EFE, Madrid
El Tribunal Supremo (TS) ha confirmado que deben ser indemnizados los padres de un niño que sufre minusvalía y graves secuelas tras la demora en la cesárea que le practicaron a la madre, en un centro médico privado de Alcalá de Henares (Madrid), debido a que no funcionó el sistema de organización de las guardias.
Así lo acordó la sala de lo civil del Supremo en una sentencia, en la que desestima los recursos interpuestos por dichos padres, por el centro sanitario y varias compañías de seguros contra la dictada en 2004 por la Audiencia madrileña.

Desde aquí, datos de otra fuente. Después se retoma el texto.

(* ===== verification/DepositFrontier.v ===== *)
(** * DepositFrontier: the incremental Merkle tree of L1 deposits

    Models the tree half of [crates/sybil-l1-protocol/src/lib.rs]: zero hashes,
    the frontier of left siblings, appending a deposit, and the root read off a
    frontier.  The specification is the root of the full binary tree of depth 32
    over the leaves, padded with zero leaves; the frontier code never builds it. *)
From S2P Require Import Prelude Types Account Digest L1Protocol.

Definition DEPOSIT_TREE_DEPTH : nat := 32.
Definition deposit_tree_capacity : Z := Z.shiftl 1 (Z.of_nat DEPOSIT_TREE_DEPTH).

Section frontier.
Context (keccak256 : Bytes → Bytes).

Definition hash_node (left right : Bytes) : Bytes := keccak256 ([1] ++ left ++ right).

(** [for level in 0..DEPOSIT_TREE_DEPTH], the array updated in place. *)
Definition zero_hashes_step (zero_hashes : list Bytes) (level : nat) : list Bytes :=
  <[S level := hash_node (zero_hashes !!! level) (zero_hashes !!! level)]> zero_hashes.
Definition deposit_zero_hashes : list Bytes :=
  foldl zero_hashes_step (replicate (DEPOSIT_TREE_DEPTH + 1) (replicate 32 0)) (seq 0 DEPOSIT_TREE_DEPTH).

Definition empty_deposit_root : Bytes := deposit_zero_hashes !!! DEPOSIT_TREE_DEPTH.
Definition empty_deposit_frontier : list Bytes := replicate DEPOSIT_TREE_DEPTH (replicate 32 0).

Definition root_step (frontier : list Bytes) (count : Z) (root : Bytes) (level : nat) : Bytes :=
  if Z.land (Z.shiftr count (Z.of_nat level)) 1 =? 1
  then hash_node (frontier !!! level) root
  else hash_node root (deposit_zero_hashes !!! level).

Definition deposit_root_from_frontier (frontier : list Bytes) (count : Z) : option Bytes :=
  if count >? deposit_tree_capacity then None
  else Some (foldl (root_step frontier count) (deposit_zero_hashes !!! 0%nat) (seq 0 DEPOSIT_TREE_DEPTH)).

(** The loop state: the frontier, the remaining index bits and the running hash. *)
Definition append_step (s : list Bytes * Z * Bytes) (level : nat) : list Bytes * Z * Bytes :=
  let '(frontier, index, root) := s in
  if Z.land index 1 =? 0
  then (<[level := root]> frontier, Z.shiftr index 1, hash_node root (deposit_zero_hashes !!! level))
  else (frontier, Z.shiftr index 1, hash_node (frontier !!! level) root).

Definition append_deposit_frontier (frontier : list Bytes) (pre_count : Z) (deposit : DepositLeaf) :
    option (list Bytes * Bytes) :=
  if pre_count >=? deposit_tree_capacity then None
  else
    let '(frontier, _, root) :=
      foldl append_step (frontier, pre_count, deposit_tree_leaf keccak256 deposit) (seq 0 DEPOSIT_TREE_DEPTH) in
    Some (frontier, root).

(** [for (offset, deposit) in deposits.iter().enumerate()]; [index] is
    [pre_count + offset], which stays below the checked [post_count]. *)
Fixpoint append_all (frontier : list Bytes) (index : Z) (deposits : list DepositLeaf) : option (list Bytes * list Bytes) :=
  match deposits with
  | [] => Some (frontier, [])
  | deposit :: deposits =>
      '(frontier, root) ← append_deposit_frontier frontier index deposit;
      '(frontier, roots) ← append_all frontier (index + 1) deposits;
      Some (frontier, root :: roots)
  end.

Definition post_count_ok (pre_count : Z) (deposits : list DepositLeaf) : option unit :=
  post_count ← chk U64 (pre_count + Z.of_nat (length deposits));
  if post_count >? deposit_tree_capacity then None else Some ().

Definition deposit_frontier_prefix_roots (pre_frontier : list Bytes) (pre_count : Z) (deposits : list DepositLeaf) :
    option (list Bytes) :=
  _ ← post_count_ok pre_count deposits; snd <$> append_all pre_frontier pre_count deposits.

Definition deposit_frontier_after_prefix (pre_frontier : list Bytes) (pre_count : Z) (deposits : list DepositLeaf) :
    option (list Bytes) :=
  _ ← post_count_ok pre_count deposits; fst <$> append_all pre_frontier pre_count deposits.

Definition deposit_prefix_roots {E} (deposits : list DepositLeaf) : outcome E (list Bytes) :=
  expect (deposit_frontier_prefix_roots empty_deposit_frontier 0 deposits).

Definition deposit_root_from_prefix {E} (deposits : list DepositLeaf) : outcome E Bytes :=
  roots ← deposit_prefix_roots deposits; Ok (default empty_deposit_root (last roots)).

(** ** Specification: the root of the full tree *)

(** The hash of the subtree of depth [d] whose leaves are [k * 2^d, (k+1) * 2^d). *)
Fixpoint tree (leaves : list Bytes) (d : nat) (k : Z) : Bytes :=
  match d with
  | O => default (replicate 32 0) (leaves !! Z.to_nat k)
  | S d => hash_node (tree leaves d (2 * k)) (tree leaves d (2 * k + 1))
  end.
Definition merkle_root (leaves : list Bytes) : Bytes := tree leaves DEPOSIT_TREE_DEPTH 0.

Fixpoint zero_hash (d : nat) : Bytes :=
  match d with O => replicate 32 0 | S d => hash_node (zero_hash d) (zero_hash d) end.

(** At every level where the count has a bit, the frontier holds the complete
    left sibling of the path to the next leaf. *)
Definition represents (frontier : list Bytes) (leaves : list Bytes) : Prop :=
  length frontier = DEPOSIT_TREE_DEPTH ∧
  let count := Z.of_nat (length leaves) in
  ∀ l, (l < DEPOSIT_TREE_DEPTH)%nat → Z.testbit count (Z.of_nat l) = true →
    frontier !! l = Some (tree leaves l (Z.shiftr count (Z.of_nat l) - 1)).

(** ** Zero hashes *)

Lemma zero_hashes_prefix n : (n ≤ DEPOSIT_TREE_DEPTH)%nat →
  let zh := foldl zero_hashes_step (replicate (DEPOSIT_TREE_DEPTH + 1) (replicate 32 0)) (seq 0 n) in
  length zh = (DEPOSIT_TREE_DEPTH + 1)%nat ∧ ∀ l, (l ≤ n)%nat → zh !!! l = zero_hash l.
Proof.
  induction n as [|n IH]; intros Hn.
  - split; [done|]. intros l Hl. by replace l with 0%nat by lia.
  - rewrite seq_S, foldl_app. cbn [foldl Nat.add]. destruct IH as [Hlen IH]; [lia|]. cbv zeta in *.
    set (zh := foldl _ _ (seq 0 n)) in *. unfold zero_hashes_step. rewrite length_insert. split; [done|].
    intros l Hl. destruct (decide (l = S n)) as [->|].
    + rewrite list_lookup_total_insert_eq by lia. cbn [zero_hash]. by rewrite IH by lia.
    + rewrite list_lookup_total_insert_ne by done. apply IH. lia.
Qed.

Lemma deposit_zero_hashes_lookup l : (l ≤ DEPOSIT_TREE_DEPTH)%nat → deposit_zero_hashes !!! l = zero_hash l.
Proof. intros Hl. by apply (zero_hashes_prefix DEPOSIT_TREE_DEPTH). Qed.

(** ** Subtrees *)

(** A subtree beyond the leaves is empty. *)
Lemma tree_beyond leaves d k : 0 ≤ k → Z.of_nat (length leaves) ≤ k * 2 ^ Z.of_nat d → tree leaves d k = zero_hash d.
Proof.
  revert k. induction d as [|d IH]; intros k Hk Hl; cbn [tree zero_hash].
  - rewrite lookup_ge_None_2; [done|]. cbn in Hl. lia.
  - rewrite Nat2Z.inj_succ, Z.pow_succ_r in Hl by lia. rewrite !IH by nia. done.
Qed.

(** A subtree that ends before the appended leaf is unchanged. *)
Lemma tree_app leaves x d k : 0 ≤ k → (k + 1) * 2 ^ Z.of_nat d ≤ Z.of_nat (length leaves) →
  tree (leaves ++ [x]) d k = tree leaves d k.
Proof.
  revert k. induction d as [|d IH]; intros k Hk Hl; cbn [tree].
  - rewrite lookup_app_l; [done|]. cbn in Hl. lia.
  - rewrite Nat2Z.inj_succ, Z.pow_succ_r in Hl by lia. rewrite !IH by nia. done.
Qed.

(** ** Index bits *)

Lemma land_1 i : Z.land i 1 = i mod 2.
Proof. apply (Z.land_ones i 1). lia. Qed.

Lemma shiftr_S c l : Z.shiftr c (Z.of_nat (S l)) = Z.shiftr c (Z.of_nat l) / 2.
Proof. rewrite Nat2Z.inj_succ, <- Z.add_1_r, <- Z.shiftr_shiftr, (Z.shiftr_div_pow2 _ 1) by lia. done. Qed.

Lemma shiftr_bounds c l : 0 ≤ c →
  0 ≤ Z.shiftr c (Z.of_nat l) ∧ Z.shiftr c (Z.of_nat l) * 2 ^ Z.of_nat l ≤ c < (Z.shiftr c (Z.of_nat l) + 1) * 2 ^ Z.of_nat l.
Proof.
  intros Hc. rewrite Z.shiftr_div_pow2 by lia. pose proof (Z.pow_pos_nonneg 2 (Z.of_nat l)).
  pose proof (Z.div_pos c (2 ^ Z.of_nat l)). pose proof (Z.mul_div_le c (2 ^ Z.of_nat l)).
  pose proof (Z.mul_succ_div_gt c (2 ^ Z.of_nat l)). lia.
Qed.

(** Whether bit [l] of the count is set is the parity of the shifted count. *)
Lemma testbit_mod c l : Z.testbit c (Z.of_nat l) = true ↔ Z.shiftr c (Z.of_nat l) mod 2 = 1.
Proof. rewrite Z.testbit_odd, Zmod_odd. destruct (Z.odd _); naive_solver. Qed.

(** The successor of a count at level [l]. *)
Lemma shiftr_succ c l : 0 ≤ c →
  Z.shiftr (c + 1) (Z.of_nat l) = Z.shiftr c (Z.of_nat l) ∨ Z.shiftr (c + 1) (Z.of_nat l) = Z.shiftr c (Z.of_nat l) + 1.
Proof.
  intros Hc. pose proof (shiftr_bounds c l Hc). pose proof (shiftr_bounds (c + 1) l ltac:(lia)).
  pose proof (Z.pow_pos_nonneg 2 (Z.of_nat l)). nia.
Qed.

(** ** Appending a leaf *)

Lemma append_loop frontier leaves x n :
  represents frontier leaves → (n ≤ DEPOSIT_TREE_DEPTH)%nat →
  let c := Z.of_nat (length leaves) in
  ∃ frontier', foldl append_step (frontier, c, x) (seq 0 n) =
      (frontier', Z.shiftr c (Z.of_nat n), tree (leaves ++ [x]) n (Z.shiftr c (Z.of_nat n))) ∧
    length frontier' = DEPOSIT_TREE_DEPTH ∧
    ∀ l, frontier' !! l =
      if decide ((l < n)%nat ∧ Z.testbit c (Z.of_nat l) = false)
      then Some (tree (leaves ++ [x]) l (Z.shiftr c (Z.of_nat l))) else frontier !! l.
Proof.
  intros [Hlen Hrep] Hn c. induction n as [|n IH].
  - exists frontier. cbn [seq foldl]. rewrite Z.shiftr_0_r. split; [|split; [done|]].
    + cbn [tree]. unfold c. rewrite Nat2Z.id. by rewrite lookup_app_r, Nat.sub_diag by done.
    + intros l. rewrite decide_False by lia. done.
  - destruct IH as (F & Hfold & HF & Hl); [lia|]. rewrite seq_S, foldl_app, Hfold. cbn [foldl append_step Nat.add].
    set (i := Z.shiftr c (Z.of_nat n)) in *.
    destruct (shiftr_bounds c n ltac:(lia)) as (Hi & Hic & Hci). fold i in Hi, Hic, Hci.
    rewrite land_1, shiftr_S, Z.shiftr_div_pow2 by lia. fold i. change (2 ^ 1) with 2.
    pose proof (Z.div_mod i 2 ltac:(lia)) as Hdm. pose proof (Z.mod_pos_bound i 2 ltac:(lia)).
    assert (Hbit : Z.testbit c (Z.of_nat n) = true ↔ i mod 2 = 1) by apply testbit_mod.
    rewrite (deposit_zero_hashes_lookup n) by lia.
    destruct (Z.eqb_spec (i mod 2) 0) as [He|He]; eexists; (split; [f_equal|]).
    + cbn [tree]. replace (2 * (i / 2)) with i by lia. f_equal. symmetry. apply tree_beyond; [lia|].
      rewrite length_app. cbn [length]. lia.
    + split; [by rewrite length_insert|]. intros l. destruct (decide (l = n)) as [->|].
      * rewrite list_lookup_insert_eq by lia. rewrite decide_True; [done|]. split; [lia|].
        destruct (Z.testbit _ _); [|done]. lia.
      * rewrite list_lookup_insert_ne by done. rewrite Hl. apply decide_ext. split; intros []; split; done || lia.
    + cbn [tree]. replace (2 * (i / 2)) with (i - 1) by lia. replace (i - 1 + 1) with i by lia. f_equal.
      rewrite (list_lookup_total_correct _ _ (tree leaves n (i - 1))).
      * symmetry. apply tree_app; [lia|]. fold c. lia.
      * rewrite Hl, decide_False by lia. apply Hrep; [lia|]. apply testbit_mod. fold c i. lia.
    + split; [done|]. intros l. rewrite Hl. destruct (decide (l = n)) as [->|].
      * rewrite !decide_False; [done| |lia]. intros [_ Hb]. rewrite (proj2 Hbit) in Hb by lia. done.
      * apply decide_ext. split; intros []; split; done || lia.
Qed.

Lemma append_represents frontier leaves deposit :
  represents frontier leaves → Z.of_nat (length leaves) < deposit_tree_capacity →
  let leaves' := leaves ++ [deposit_tree_leaf keccak256 deposit] in
  ∃ frontier', append_deposit_frontier frontier (Z.of_nat (length leaves)) deposit = Some (frontier', merkle_root leaves') ∧
    represents frontier' leaves'.
Proof.
  intros Hrep Hc leaves'. set (c := Z.of_nat (length leaves)) in *.
  destruct (append_loop frontier leaves (deposit_tree_leaf keccak256 deposit) DEPOSIT_TREE_DEPTH Hrep ltac:(done)) as (F & Hfold & HF & Hl).
  fold c leaves' in Hfold, Hl. exists F. unfold append_deposit_frontier.
  destruct (Z.geb_spec c deposit_tree_capacity); [lia|]. rewrite Hfold. split.
  - do 2 f_equal. unfold merkle_root. f_equal. rewrite Z.shiftr_div_pow2 by lia.
    apply Z.div_small. unfold deposit_tree_capacity in Hc. rewrite Z.shiftl_mul_pow2 in Hc by lia. lia.
  - split; [done|]. cbv zeta. intros l Hld Hbit. unfold leaves' in *. rewrite length_app in *. cbn [length] in *.
    rewrite Nat2Z.inj_add in *. fold c in Hbit |- *. change (Z.of_nat 1) with 1 in *. rewrite Hl.
    apply testbit_mod in Hbit. pose proof (testbit_mod c l) as Hold.
    pose proof (Z.mod_pos_bound (Z.shiftr c (Z.of_nat l)) 2 ltac:(lia)).
    destruct (shiftr_succ c l ltac:(lia)) as [Hs|Hs]; rewrite Hs in *.
    + rewrite decide_False by (intros [_ Hb]; rewrite (proj2 Hold) in Hb; done). destruct Hrep as [_ Hrep].
      rewrite Hrep by (done || by apply Hold). f_equal. symmetry. pose proof (shiftr_bounds c l ltac:(lia)).
      apply tree_app; [|fold c; lia]. fold c. Z.div_mod_to_equations. lia.
    + rewrite decide_True; [do 2 f_equal; lia|]. split; [done|]. destruct (Z.testbit c _); [|done].
      assert (Z.shiftr c (Z.of_nat l) mod 2 = 1) by (by apply Hold). Z.div_mod_to_equations. lia.
Qed.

El TS concluye que se produjo un daño al menor debido "al fracaso del sistema organizativo de las guardias" establecido en el centro médico, pues "es evidente que un sanatorio que ofrece un servicio de urgencias médico-quirúrgicas y tocológicas está obligado a instrumentar las medidas adecuadas que permitan que una cesárea pueda practicarse en un tiempo prudencial. El cual no lo es un retraso de una hora y cuarenta y cinco minutos", concluye.

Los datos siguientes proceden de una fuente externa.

(* ===== verification/WebAuthnProofs.v ===== *)
(** * WebAuthnProofs: the clientDataJSON parser and the WebAuthn binding

    The parser returns on every input, accepts exactly the JSON texts of an
    object with the members the check needs, however they are spelled, and an
    accepted WebAuthn authorisation binds the message it was made for. *)
From S2P Require Import Prelude Types Order Account Digest Finalize Witness L1Protocol DepositFrontier AccountKeys WebAuthn.

(** ** Termination *)

(** The parser returns, not by exhausting its bound, and a success has read at
    least [k] bytes. *)
Definition runs {A} (k : nat) (m : st Bytes JsonError A) (s : Bytes) : Prop :=
  match m s with
  | SOk s' _ => (length s' + k ≤ length s)%nat
  | SErr _ e => e ≠ Json.OutOfFuel
  | SPanic => False
  end.

Lemma runs_bind {A B} j k (m : st Bytes JsonError A) (f : A → st Bytes JsonError B) s : runs j m s →
  (∀ a s', (length s' + j ≤ length s)%nat → runs k (f a) s') → runs (j + k) (m ≫= f) s.
Proof.
  unfold runs, mbind, st_bind. intros Hm Hf. destruct (m s) as [s' a|s' e|]; [|done..]. specialize (Hf a s' Hm).
  destruct (f a s'); [lia|done..].
Qed.
Lemma runs_le {A} j k (m : st Bytes JsonError A) s : runs k m s → (j ≤ k)%nat → runs j m s.
Proof. unfold runs. destruct (m s); [lia|done..]. Qed.
Lemma runs_then {A B} j (m : st Bytes JsonError A) (f : A → st Bytes JsonError B) s : runs 0 m s →
  (∀ a s', (length s' ≤ length s)%nat → runs j (f a) s') → runs j (m ≫= f) s.
Proof. intros Hm Hf. apply (runs_bind 0 j); [done|]. intros a s' H. apply Hf. lia. Qed.
Lemma runs_mret {A} (a : A) s : runs 0 (mret a) s.
Proof. unfold runs. cbn. lia. Qed.
Lemma runs_sfail {A} k (e : JsonError) s : e ≠ Json.OutOfFuel → runs k (sfail (A := A) e) s.
Proof. done. Qed.
Lemma runs_sget k {B} (f : Bytes → st Bytes JsonError B) s : runs k (f s) s → runs k (sget ≫= f) s.
Proof. done. Qed.
Lemma runs_smodify f s : (length (f s) ≤ length s)%nat → runs 0 (smodify f) s.
Proof. unfold runs. cbn. lia. Qed.
Create HintDb runs.
#[export] Hint Resolve runs_mret : runs.
#[export] Hint Extern 1 (runs _ (sfail _) _) => apply runs_sfail; discriminate : runs.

El niño debido al retraso en la práctica de la cesárea a la madre nació con un sufrimiento fetal agudo, lo que le produjo un grave retraso psicomotor. La Audiencia Provincial de Madrid condenó al centro a pagar a los padres 105.757 euros a cada progenitor por daño moral, más 3.146 por gastos.
Según explica la sentencia, la Audiencia consideró probado que la causa de las secuelas del menor es debida al excesivo tiempo de duración del sufrimiento fetal provocado por la demora en la práctica de la cesárea, indicando que "lo determinante de este retraso lo constituyó la falta del personal adecuado para tal práctica". Todo ello -añade- "porque si bien el sanatorio puede tener un sistema de guardia de disponibilidad, el mismo no funcionó adecuadamente, produciéndose el resultado lesivo", señala el auto.